[EXERCISE BRIEF]
Go through the data below and copy each line where the word "destruct" occurs.
-- RECORDS FOR PROCESSING follows --
(* ===== verification/HarborRefines.v ===== *)
(** The harbor service refines its specification: one lemma for each operation. *)

From S2P Require Import Prelude CString Handle MessageQueue Node Server.
From S2P Require Import Ring Chain Frames Gate Harbor HarborProps HarborTable.
Open Scope Z_scope.

(** ** The representation *)

(** What has been read of the next message: part of its length, or the length and part of it. *)
Definition reading (sl : slave) (rest : list Z) : Prop :=
  (sl_status sl = STATUS_HEADER ∧ (length rest < 4)%nat ∧ sl_read sl = Z.of_nat (length rest) ∧
     ∃ junk, sl_size sl = map Some rest ++ junk ∧ length junk = (4 - length rest)%nat) ∨
  (sl_status sl = STATUS_CONTENT ∧ ∃ b1 b2 b3 got, rest = 0 :: b1 :: b2 :: b3 :: got ∧
     sl_length sl = Z.of_nat (frame_length b1 b2 b3) ∧ sl_read sl = Z.of_nat (length got) ∧
     (length got < Nat.max 1 (frame_length b1 b2 b3))%nat ∧
     sl_recv_buffer sl = Some (map Some got ++ replicate (frame_length b1 b2 b3 - length got) None) ∧
     length (sl_size sl) = 4%nat).

Record conn_repr (sl : slave) (c : aconn) : Prop := {
  cr_fd : sl_fd sl = ac_fd c;
  cr_queue : queue_repr (sl_queue sl) (ac_queue c);
  cr_phase : match ac_phase c with
             | PWait => sl_fd sl = 0 ∧ sl_status sl = STATUS_WAIT ∧ sl_read sl = 0 ∧ length (sl_size sl) = 4%nat
             | PHandshake => sl_fd sl ≠ 0 ∧ sl_status sl = STATUS_HANDSHAKE ∧ sl_read sl = 0 ∧ length (sl_size sl) = 4%nat
             | PUp rest => sl_fd sl ≠ 0 ∧ reading sl rest ∧ Forall byte rest
             | PDown => sl_fd sl ≠ 0 ∧ sl_status sl = STATUS_DOWN
             end
}.

Record hrepr (s : hstate) (A : aharbor) : Prop := {
  hr_id : hb_id (hs s) = ah_id A;
  hr_slave : hb_slave (hs s) = ah_slave A;
  hr_conns : Forall2 conn_repr (hb_s (hs s)) (ah_conns A);
  hr_length : length (ah_conns A) = Z.to_nat REMOTE_MAX;
  hr_table : table_ok (hb_map (hs s)) (hb_nodes (hs s)) (ah_names A);
  hr_acts : hacts s = ah_acts A
}.

(** All messages that wait. *)
Definition total (A : aharbor) : nat :=
  (sum_list_with (λ c, length (ac_queue c)) (ah_conns A) + sum_list_with (λ n, length (an_queue n)) (ah_names A))%nat.

Definition slot_ok (id : Z) : Prop := 0 ≤ id < REMOTE_MAX.

Lemma sum_insert {A} (f : A → nat) l i x y : l !! i = Some x →
  (sum_list_with f (<[i := y]> l) + f x = sum_list_with f l + f y)%nat.
Proof.
  revert i. induction l as [|z l IH]; intros [|i] Hi; [done|done|injection Hi as <-; cbn; lia|].
  change (<[S i := y]> (z :: l)) with (z :: <[i := y]> l). cbn [sum_list_with]. specialize (IH i Hi). lia.
Qed.

Lemma sum_elem {A} (f : A → nat) l i x : l !! i = Some x → (f x ≤ sum_list_with f l)%nat.
Proof. revert i. induction l as [|z l IH]; intros [|i] Hi; cbn in *; [done|done|injection Hi as <-; lia|]. specialize (IH i Hi). lia. Qed.

Lemma conn_lookup A id : length (ah_conns A) = Z.to_nat REMOTE_MAX → slot_ok id →
  ah_conns A !! Z.to_nat id = Some (conn_of A id).
Proof. intros Hl [H0 H1]. unfold conn_of. apply nth_lookup_Some_length || (rewrite nth_lookup; destruct (lookup_lt_is_Some_2 (ah_conns A) (Z.to_nat id)) as [c ->]; [lia|done]). Qed.

Lemma total_conn s A id : hrepr s A → slot_ok id → (length (ac_queue (conn_of A id)) ≤ total A)%nat.
Proof.
  intros Hr Hid. pose proof (sum_elem (λ c, length (ac_queue c)) _ _ _ (conn_lookup A id (hr_length _ _ Hr) Hid)). unfold total. cbn in *. lia.
Qed.

Lemma hact_bind {B} a (K : unit → SM hstate B) s : (hact a ≫= K) s = K () (HState (hs s) (hacts s ++ [a])).
Proof. done. Qed.

Lemma hact_repr s A l : hrepr s A → hrepr (HState (hs s) (hacts s ++ l)) (act l A).
Proof. intros []. split; try done. cbn. by f_equal. Qed.

Lemma act_act l1 l2 A : act l2 (act l1 A) = act (l1 ++ l2) A.
Proof. unfold act. cbn. by rewrite (assoc_L (++)). Qed.

Lemma act_nil A : act [] A = A.
Proof. unfold act. rewrite app_nil_r. by destruct A. Qed.

Lemma getH_bind {B} (K : harbor → SM hstate B) s : (getH ≫= K) s = K (hs s) s.
Proof. done. Qed.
-- RECORDS FOR PROCESSING concluded --
[TASK SOLUTION]
Proof. intros Hl [H0 H1]. unfold conn_of. apply nth_lookup_Some_length || (rewrite nth_lookup; destruct (lookup_lt_is_Some_2 (ah_conns A) (Z.to_nat id)) as [c ->]; [lia|done]). Qed.
Proof. unfold act. rewrite app_nil_r. by destruct A. Qed.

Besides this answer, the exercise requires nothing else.